Swaziland: Women's representation quotas
Updated December 2009
The Constitution of Swaziland (2005) contains extensive measures to protect and advance women. Article 20. prohibits discrimination on the grounds of gender and permits Parliament to pass laws that are "necessary for implementing policies and programmes aimed at redressing social, economic or educational or other imbalances in society". Article 28. enshrines the right of women "to equal treatment with men and that right shall include equal opportunities in political, economic and social activities" and protects women from being compelled to "undergo or uphold any custom to which she is in conscience opposed". Article 59.(5) obliges the State to afford equality of economic opportunity to all and takes steps to ensure the full economic integration of women. Article 60.(4) provides that the State must ensure that gender balance must be attained in all bodies, constitutional or otherwise.
Given these general provisions, it is not surprising that the representation of women in political structures is specifically addressed. The Constitution (2005, Article 84) lays down the principle that the people of the Kingdom have the right to be heard and represented through freely chosen representatives, but says also "Without derogating from the generality of the foregoing subsection, the women of Swaziland and other marginalized groups have a right to equitable representation in Parliament and other public structures". In accordance with this, special measures are taken to ensure the representation of women in both houses of Parliament.
As far as the Senate is concerned, half the 10 members elected by the House of Assembly must be women, while at least eight of the 20 members appointed by the King must be women (Constitution 2005, Article 94). Thus at least 50% of the indirectly elected Senators and 43% of all Senators must be women.

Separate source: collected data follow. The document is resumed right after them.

(** ** Specifications

    The predicates in which the properties below are stated. *)

(** The closures an operator captures for one operand: the operand's own,
    or their wrapping by [vectorize] when the operand is not vectorized and
    the result is.  The in-place one wraps the out-of-place closure that has
    just been wrapped. *)
Definition captured_oop (E : Env) (dt : dtype) (vect : bool) (v : vector) : closure :=
  if vect && negb (vectorized E v)
  then Cvect_wrapper OutNone dt (_call_out_of_place v)
  else _call_out_of_place v.

Definition captured_ip (E : Env) (dt : dtype) (vect : bool) (v : vector) : closure :=
  if vect && negb (vectorized E v)
  then Cvect_wrapper OutPositional dt (Cvect_wrapper OutNone dt (_call_out_of_place v))
  else _call_in_place v.

(** What a binary operator stores on [out], from the operand records [v1]
    and [v2] as they were when the operator was entered. *)
Definition installed (E : Env) (op : binop) (sp : fspace) (v1 v2 o : vector) : vector :=
  let vect := vectorized E v1 || vectorized E v2 in
  let dt := field_dtype sp in
  if vect then
    let f := Cbin_call op (captured_oop E dt vect v1) (captured_ip E dt vect v1)
                          (captured_oop E dt vect v2) (captured_ip E dt vect v2) in
    {| v_class := v_class o; _space := _space o;
       _call_in_place := f; _call_out_of_place := f;
       _call_has_out := true; _call_out_optional := true;
       _vectorized := Some true |}
  else
    {| v_class := v_class o; _space := _space o;
       _call_in_place := C_default_in_place;
       _call_out_of_place :=
         Cbin_call_out_of_place op (_call_out_of_place v1) (_call_out_of_place v2);
       _call_has_out := false; _call_out_optional := false;
       _vectorized := Some false |}.

Definition coords (p : point) : list R :=
  match p with
  | PScalar r => [r]
  | PVec cs => cs
  end.

(** The points an input array stands for: the entries of a one-axis array
    (one coordinate each), the columns of a [(d, N)] array. *)
Definition input_points (A : ndarray) : option (list point) :=
  match shape A with
  | [n] => if decide (length (data A) = n) then Some (PScalar <$> data A) else None
  | [d; n] =>
      Some ((fun i => PVec ((fun j => nth (j * n + i) (data A) rjunk) <$> seq 0 d))
              <$> seq 0 n)
  | _ => None
  end.

(** [pv] is the value by which the point [p] is passed in the heap [h]. *)
Definition point_at (h : list ndarray) (pv : value) (p : point) : Prop :=
  match p with
  | PScalar r => pv = VNum r
  | PVec cs => exists l, pv = VArr l /\ h !! l = Some {| shape := [length cs]; data := cs |}
  end.

(** [c] evaluates [f] point by point: called on a point it returns the
    scalar [f] has there and leaves the heap as it is. *)
Definition pt_spec (E : Env) (V : list vector) (n : nat) (c : closure) (f : list R -> R) : Prop :=
  forall k h t pv p, n <= k -> point_at h pv p ->
    exists t', call E V k c pv None {| heap := h; trace := t |}
               = (Ok (VNum (f (coords p))), {| heap := h; trace := t' |}).

(** [c] evaluates [f] out of place on the input array [A], whose points are
    [pts]: called on it, [c] returns a newly allocated array, of the shape
    inferred from the input, holding the values of [f] at the points; no
    array that existed before is changed. *)
Definition vec_oop_at (E : Env) (V : list vector) (n : nat) (c : closure) (f : list R -> R) (A : ndarray)
    (pts : list point) : Prop :=
  forall k h t lx, n <= k -> h !! lx = Some A ->
    exists lo extra t',
      call E V k c (VArr lx) None {| heap := h; trace := t |}
      = (Ok (VArr lo), {| heap := h ++ extra; trace := t' |})
      /\ length h <= lo
      /\ (h ++ extra) !! lo
         = Some {| shape := [length pts]; data := (fun p => f (coords p)) <$> pts |}.

(** [c] evaluates [f] out of place on arrays: it does so on every input
    array. *)
Definition vec_oop_spec (E : Env) (V : list vector) (n : nat) (c : closure) (f : list R -> R) : Prop :=
  forall k h t lx A pts, n <= k -> h !! lx = Some A -> input_points A = Some pts ->
    exists lo extra t',
      call E V k c (VArr lx) None {| heap := h; trace := t |}
      = (Ok (VArr lo), {| heap := h ++ extra; trace := t' |})
      /\ length h <= lo
      /\ (h ++ extra) !! lo
         = Some {| shape := [length pts]; data := (fun p => f (coords p)) <$> pts |}.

The provisions for the House of Assembly are complex (Constitution 2005, Article 95). There are no quotas for the 55 members that are directly elected through the Tinkhundla system (for an explanation of the system see Karume 2003, Swaziland's Electoral Process IN EISA Election Update 2003: Swaziland [PDF document], 21; Article 95(1)(a)). Half of the 10 members nominated by the King must be women (Article 95(1)(b), (2)(a)). Should women form less than 30% of the members of Parliament then an additional four women, one each from each of country's regions, are indirectly elected by the House of Assembly from a list of between 12 and 20 candidates compiled by thee Chair of the Elections and Boundaries Commission (Article 86, 95(1)(c), (3)).

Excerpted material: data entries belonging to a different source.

(* ===== verification/Prelude.v ===== *)
(** * Image Processing Service: verification development (root file)

    The program is an asynchronous Python service ([src/src]): a FastAPI server
    that takes uploads, stores their files, keeps their rows in PostgreSQL and
    publishes a task for each; a worker that consumes the tasks from Kafka and
    makes thumbnails; retention sweeps; a tool that replays dead letters; the
    migrations of its tables.  Its layers are ports and adapters: the use cases
    ([application/use_cases]) call four abstract collaborators
    ([domain/interfaces]), which [infrastructure] implements and
    [presentation] exposes over HTTP.

    ** How the program is modelled

    A coroutine is a tree of atomic actions over a shared state, each action
    the code between two awaits, ending in a result or an exception ([Prog.v]).
    [run] executes one alone; [pstep] interleaves several.  The shared state of
    the service is the record [world] ([World.v]): the heap of [Image] objects
    (the cache aliases the objects its callers mutate), the two tables, the
    cache, the files, the queues and a trace of metrics and sleeps.  Clocks,
    random UUIDs and the faults of every external operation (refused, failed
    half-way, done with the acknowledgement lost) are an oracle in the state:
    theorems hold for every schedule of faults they do not exclude by name.
    Exceptions are the type [exn], with the classes that [except] tests.

    A statement sent to PostgreSQL is one action.  [save] and
    [complete_idempotency_record] are two: a [SELECT], and at the commit an
    [UPDATE] of the columns that differ from what was selected ([flush_txn],
    [key_flush_txn]); as transactions are READ COMMITTED, anything may come
    between.  Rows that no [ORDER BY] tells apart come in an order that each
    statement chooses anew ([pg_scan], by the number of the statement).

    ** The files

    - the language and its standard library: [PyDict], [PyText], [PyJson],
      [PyUuid], [PyTime], [PyHash] (an executable SHA-256), [PyPath]; for the C++,
      [Ieee] (binary floating point on rational values);
    - the machinery: this file (tactics, generic lemmas), [Prog] (coroutines,
      weakest preconditions, invariants of actions), [Interleave] (a
      rely-guarantee logic for interleaved coroutines);
    - [Domain]: [domain/entities], [application/dto];
    - [Ports]: [domain/interfaces], as records of coroutines with classes of laws
      ([RepoLaws], [StorageLaws], [ProcessorLaws], [BrokerLaws]): the contract
      against which the use cases are proved and which the adapters discharge;
    - the adapters: [Database] (the tables and statements of
      [database/models.py] and [postgres_image_repository.py]), [Cache]
      ([cache/in_memory_cache.py]), [Repository] (the PostgreSQL repository and
      [cache/cached_image_repository.py]), [Storage]
      ([storage/local_image_storage.py]), [Broker]
      ([messaging/in_memory_message_broker.py]), [Kafka]
      ([messaging/kafka_message_broker.py]), [Processing]
      ([processing/image_validator.py], [pillow_processor.py],
      [cpp_processor.py], [factory.py]), [Kernel] and [Resampling] (the compiled
      module of [src/cpp/fast_resize.cpp], and what it computes), [Loader] (where [cpp_processor.py]
      looks for the compiled module), [Pipeline] ([processing/pipeline.py]);
    - the use cases: [Upload] (with [idempotency.py]), [Process], [Consume],
      [Reads] ([get_image.py], [list_images.py]), [Retention];
    - the compositions: [Service] (upload, then worker), [Mutex] (concurrent
      uploads under one key), [Invariant] (all requests and workers together),
      [History] (what they do to one image over time), [Batches] (a batch
      request among the others);
    - the edges: [Sanitize], [RateLimit], [Schemas] ([schemas/image_schemas.py]),
      [Api] (routes, authentication), [Wiring] (the cached constructors of
      [dependencies.py]), [Middleware] (metrics, correlation ids, health
      check), [Logging] ([logging_config.py]), [Config] ([config.py]),
      [Lifecycle] ([main.py], [worker.py], [database/session.py],
      [observability/setup.py], [metrics.py]), [Migrations]
      ([src/migrations/versions]) and [AlembicEnv] ([src/migrations/env.py]),
      [DlqReplay] ([dlq_replay.py]), [Benchmark] ([cpp/benchmark_resize.py]);
    - [Concrete] and [Scenarios]: instances of the parameters, and each theorem
      applied where its hypotheses hold; examples that run the definitions;
      [Incidents]: short runs that end badly, each an order of steps or a fault
      the code does not guard against.

    A definition has the name of the function, method or class it translates,
    inside a Module named after the class where there is one.

    ** What the theorems show

    - From end to end: an upload followed by a round of the worker leaves a
      completed image with its thumbnail ([upload_to_thumbnail]); each use case
      does what it promises on every branch and under every fault that its
      theorem does not exclude ([upload_succeeds], [upload_replays],
      [process_settles], [process_missing], [process_replays], [consume_task],
      [consume_malformed], the reads); a sweep deletes what has expired at its
      instant, and counts exactly the images whose files it could not delete
      ([retention_sweep]); tasks that always fail
      end in the dead-letter queue after the configured attempts
      ([retries_exhaust]), and dead letters can be replayed
      ([dead_letter_replays], [replay_at_least_once]).
    - Under concurrency: uploads under one idempotency key create one image
      whatever their interleaving ([one_upload_per_key]); any mix of requests
      and worker rounds keeps tables and cache well formed
      ([service_invariant]); over time, an image keeps its name, file, tags and
      dates and never becomes pending again ([image_history]; that a completed
      one has its thumbnail is not true: [completed_without_thumbnail]);
      a batch never exceeds its concurrency and always
      ends ([batch_completes]), also among other requests ([batch_endpoint]),
      where it does nothing that its single requests could not do
      ([batch_refines_requests]); the gauge of active requests
      ([gauge_balance]).
    - Idempotency: repeating a request with its key replays the response
      ([upload_idempotent]); equal request hashes mean equal requests, up to a
      SHA-256 collision ([hash_identifies_request]); an upload that fails frees
      its key, but for the three causes that [upload_settles_key] names: it was
      cancelled, the deletion of the key failed, or its claim was not
      acknowledged.
    - Refinement: the cache is a log of writes with expiry
      ([cache_refines_log]); the rate limiter is a log of accepted requests
      ([limiter_refines_log], [limiter_bound]); both processors implement their
      port ([backend_contract]); the queue is FIFO ([fifo_delivery]).
    - The compiled kernel: its float arithmetic fits an image into the box, in
      proportion ([fit_dimensions_correct]); both resize loops stay inside of
      their buffers and interpolate ([resize_correct]); no thumbnail of the
      service meets its undefined behaviour ([cpp_thumbnail_defined]).
    - Data: rows and files come back as they were written
      ([save_get_roundtrip], [store_retrieve]); a JSON log line is an object with
      the formatter's keys, each with its field of the record or of the context
      ([json_log_line]); what is published to Kafka is in the topic, in
      order and at least once, and can be decoded, but the adapter never makes its
      consumer: the constructor refuses [rebalance_listener], so that every
      [consume] raises ([kafka_delivers]; the worker is therefore proved correct
      against the port and the in-memory broker);
      the migrations are idempotent and reversible, and their
      tables take the rows the repository writes ([migrations_correct]);
      pages are full, in order and as many as [count] says, and list every row
      exactly once when no two dates are equal ([list_pages_complete],
      [list_images_window]; [listed_twice_or_never] when two are); sweeps delete what has expired
      ([sweep_deletes_expired]).
    - At the edges: a request reaches its handler exactly when authenticated,
      admitted and valid ([request_gate]); only validated files are stored
      ([upload_endpoint], [validation_verdict]); file names stay inside the
      storage ([sanitize_safe], [sanitized_name_fits], [store_path_contained]);
      what the shutdown closes and what it leaves open ([lifespan_shutdown]);
      requests share their collaborators ([wiring_shares]); a migration run is
      all or nothing ([alembic_run]).

    ** Parameters and assumptions

    Code that is not in the repository is a parameter, its documented behaviour
    a class or hypothesis: the Unicode and float tables ([PyTables]), the order
    of the unsorted scan of each statement ([Postgres]), what the operating system does with paths
    ([FileSystem]), Pillow ([Pillow], [PillowLaws]), how FastAPI runs a route's dependencies
    ([FastAPI]), aiokafka ([Aiokafka] with [AiokafkaLaws] in [Kafka]; [Clients]
    with [KafkaLaws] in [DlqReplay]), OpenTelemetry ([OpenTelemetry]), Alembic ([Alembic], [AlembicLaws]).
    That UUIDs are drawn once is a hypothesis of the theorems that need it
    ([fresh_uuids], [starting]), about the draws of the run.  A SHA-256
    collision is never assumed away: it is a case of the conclusion.

    ** Bounds and fuel

    Integers are unbounded, as in Python; those of the C++ kernel are 32 bits
    wide, out of range is undefined, and its [float] tells [MAX_SIDE] positions
    of a row apart, which is the bound of its theorems; the columns of PostgreSQL are 32 bits
    wide and its texts bounded, and a row that does not fit is refused
    ([image_row_ok], [key_row_ok]).  Instants are integers of microseconds, so a
    [float] period of seconds is rounded to a microsecond.  The JSON scanner
    recurses on fuel, twice the length of its input and two
    ([scan_fuel]): [scan_once_fuel] shows that more never changes its answer.
    The decimal and hexadecimal printers bound their digits by the bits of the
    number.  The replay loop has fuel: one more than the limit on inspected records
    is enough for it to end ([replay_at_least_once]).  Loops that run until a
    signal ([rounds], [worker_loop]) take the number of rounds, over which the
    theorems quantify.  The batch pipeline needs none: its termination is
    well-foundedness of its steps, among other requests too.  A back-off is
    exact, and fails where its power of two is too large for a [float]
    ([retry_delay], [retry_overflow]); a product beyond the largest [float],
    which Python makes infinite, is still a number, and nobody waits for its end.

    ** What is not modelled

    Logging calls (but for the records the formatters print) and elapsed times
    of metrics; the pools of database connections (their
    sizes are data of [build_engine]); parsing, routing and serialization of
    HTTP (FastAPI and Pydantic) and the reading of the environment
    (pydantic-settings): requests and settings arrive parsed; argparse, signal
    handlers and [__main__] blocks; that the construction of a use case, which
    FastAPI does before it calls the handler, raises (a 500, on which
    [respond] has nothing to say); in the worker process of the pool, a C++
    module that does not load is one of the faults of making a thumbnail;
    what a C++ compiler may do to the rounding of
    products and sums (fused operations).  The recursion
    limit of the interpreter and [MemoryError] are not modelled.  A topic of the
    Kafka laws has one partition. *)

From Stdlib Require Export ZArith Lia.
From stdpp Require Export base tactics option list list_numbers numbers gmap strings sorting.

Since political parties are not permitted in Swaziland (see Political Parties, the advancement of women's representation through voluntary quotas has not been possible. In the previous election held in 2003 only 9 of the 55 elected members of the House of Assembly (16.4%) were women (see Women's representation in the House of Assembly). This, however, was a great improvement on the 2 of 55 (3.6%) produced in the 1998 election. In 2008 only seven women won seats in the House of Assembly, but with the four indirectly elected members the number of the elected women in the House of Assembly would be 11 of 59 members, or 18.6%. However, in December 2009, more than a year after the 2008 elections, the regional elections for the four additional women members had still not been conducted (Magagula 2009).